> **Problem requirements**: Where the records below show the word "Definition" in a line, please copy that line.

> **Exercise input**:
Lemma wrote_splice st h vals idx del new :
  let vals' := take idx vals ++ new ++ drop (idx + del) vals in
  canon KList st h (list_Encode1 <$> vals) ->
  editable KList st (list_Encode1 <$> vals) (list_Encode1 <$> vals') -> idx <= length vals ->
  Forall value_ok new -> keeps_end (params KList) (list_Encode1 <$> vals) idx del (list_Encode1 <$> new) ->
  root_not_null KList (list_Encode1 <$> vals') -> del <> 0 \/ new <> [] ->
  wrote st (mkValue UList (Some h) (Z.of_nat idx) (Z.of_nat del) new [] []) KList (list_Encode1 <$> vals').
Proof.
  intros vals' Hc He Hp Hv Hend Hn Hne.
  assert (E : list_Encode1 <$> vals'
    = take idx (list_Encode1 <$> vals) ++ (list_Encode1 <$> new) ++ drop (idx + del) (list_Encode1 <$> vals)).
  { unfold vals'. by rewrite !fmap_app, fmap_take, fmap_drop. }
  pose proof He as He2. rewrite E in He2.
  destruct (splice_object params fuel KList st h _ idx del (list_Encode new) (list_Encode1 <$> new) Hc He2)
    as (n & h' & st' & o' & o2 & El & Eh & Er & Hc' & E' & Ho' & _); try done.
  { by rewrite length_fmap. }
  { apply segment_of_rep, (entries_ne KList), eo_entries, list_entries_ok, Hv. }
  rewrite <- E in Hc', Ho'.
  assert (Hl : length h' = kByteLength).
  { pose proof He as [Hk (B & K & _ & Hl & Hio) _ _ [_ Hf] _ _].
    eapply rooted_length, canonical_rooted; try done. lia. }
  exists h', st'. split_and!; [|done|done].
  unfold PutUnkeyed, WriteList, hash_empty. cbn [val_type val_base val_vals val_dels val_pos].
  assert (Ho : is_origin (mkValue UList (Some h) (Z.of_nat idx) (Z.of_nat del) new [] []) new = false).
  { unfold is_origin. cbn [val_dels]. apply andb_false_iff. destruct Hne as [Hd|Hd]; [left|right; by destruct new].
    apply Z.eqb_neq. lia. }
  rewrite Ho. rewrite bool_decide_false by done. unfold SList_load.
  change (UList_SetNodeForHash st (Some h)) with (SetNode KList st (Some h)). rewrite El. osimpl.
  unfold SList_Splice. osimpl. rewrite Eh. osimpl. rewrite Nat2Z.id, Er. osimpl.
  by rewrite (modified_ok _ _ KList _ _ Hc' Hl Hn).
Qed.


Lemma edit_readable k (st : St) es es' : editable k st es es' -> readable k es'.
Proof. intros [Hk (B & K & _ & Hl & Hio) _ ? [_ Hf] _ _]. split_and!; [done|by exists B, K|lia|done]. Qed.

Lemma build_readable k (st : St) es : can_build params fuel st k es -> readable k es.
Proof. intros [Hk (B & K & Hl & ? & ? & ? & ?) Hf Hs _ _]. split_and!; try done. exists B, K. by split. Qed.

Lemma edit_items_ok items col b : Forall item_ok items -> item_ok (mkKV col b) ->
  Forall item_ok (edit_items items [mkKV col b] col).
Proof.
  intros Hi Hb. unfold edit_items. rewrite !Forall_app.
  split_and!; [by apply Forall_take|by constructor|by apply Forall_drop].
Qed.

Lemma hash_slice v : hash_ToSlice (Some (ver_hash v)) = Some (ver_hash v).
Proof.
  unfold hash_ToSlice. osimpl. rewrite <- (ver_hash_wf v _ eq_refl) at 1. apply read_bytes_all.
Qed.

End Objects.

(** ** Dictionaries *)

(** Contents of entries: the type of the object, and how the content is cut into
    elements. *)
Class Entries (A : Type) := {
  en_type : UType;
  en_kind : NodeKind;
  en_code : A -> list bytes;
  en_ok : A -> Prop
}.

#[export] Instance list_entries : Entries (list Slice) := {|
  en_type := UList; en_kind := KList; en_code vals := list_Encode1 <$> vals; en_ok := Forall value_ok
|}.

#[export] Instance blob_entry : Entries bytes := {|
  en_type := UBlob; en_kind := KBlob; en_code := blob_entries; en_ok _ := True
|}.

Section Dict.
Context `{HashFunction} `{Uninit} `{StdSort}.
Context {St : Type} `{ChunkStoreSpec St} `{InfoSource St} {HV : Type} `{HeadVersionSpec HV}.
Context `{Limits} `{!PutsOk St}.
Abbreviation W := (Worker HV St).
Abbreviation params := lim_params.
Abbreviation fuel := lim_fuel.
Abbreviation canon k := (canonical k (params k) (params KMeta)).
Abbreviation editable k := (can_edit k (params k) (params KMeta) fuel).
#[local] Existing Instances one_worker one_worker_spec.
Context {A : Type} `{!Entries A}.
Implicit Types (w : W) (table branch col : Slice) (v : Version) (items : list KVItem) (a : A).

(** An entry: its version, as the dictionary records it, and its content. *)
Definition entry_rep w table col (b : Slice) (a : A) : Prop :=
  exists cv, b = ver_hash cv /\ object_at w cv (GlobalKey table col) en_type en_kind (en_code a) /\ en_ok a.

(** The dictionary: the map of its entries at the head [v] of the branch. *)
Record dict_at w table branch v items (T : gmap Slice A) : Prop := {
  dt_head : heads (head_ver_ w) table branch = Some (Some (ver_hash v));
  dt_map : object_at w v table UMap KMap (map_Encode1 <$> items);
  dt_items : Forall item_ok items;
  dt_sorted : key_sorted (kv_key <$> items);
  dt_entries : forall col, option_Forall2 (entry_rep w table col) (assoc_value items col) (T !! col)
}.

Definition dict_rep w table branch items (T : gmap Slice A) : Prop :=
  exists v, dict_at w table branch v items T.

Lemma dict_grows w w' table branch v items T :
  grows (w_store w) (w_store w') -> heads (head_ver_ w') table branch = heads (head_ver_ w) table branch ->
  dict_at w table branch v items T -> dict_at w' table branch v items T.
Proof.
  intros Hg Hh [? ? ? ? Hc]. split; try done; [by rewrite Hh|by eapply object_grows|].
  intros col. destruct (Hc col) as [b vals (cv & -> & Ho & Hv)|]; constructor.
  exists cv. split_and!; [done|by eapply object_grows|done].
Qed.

> **Exercise solution**:
Definition entry_rep w table col (b : Slice) (a : A) : Prop :=
Definition dict_rep w table branch items (T : gmap Slice A) : Prop :=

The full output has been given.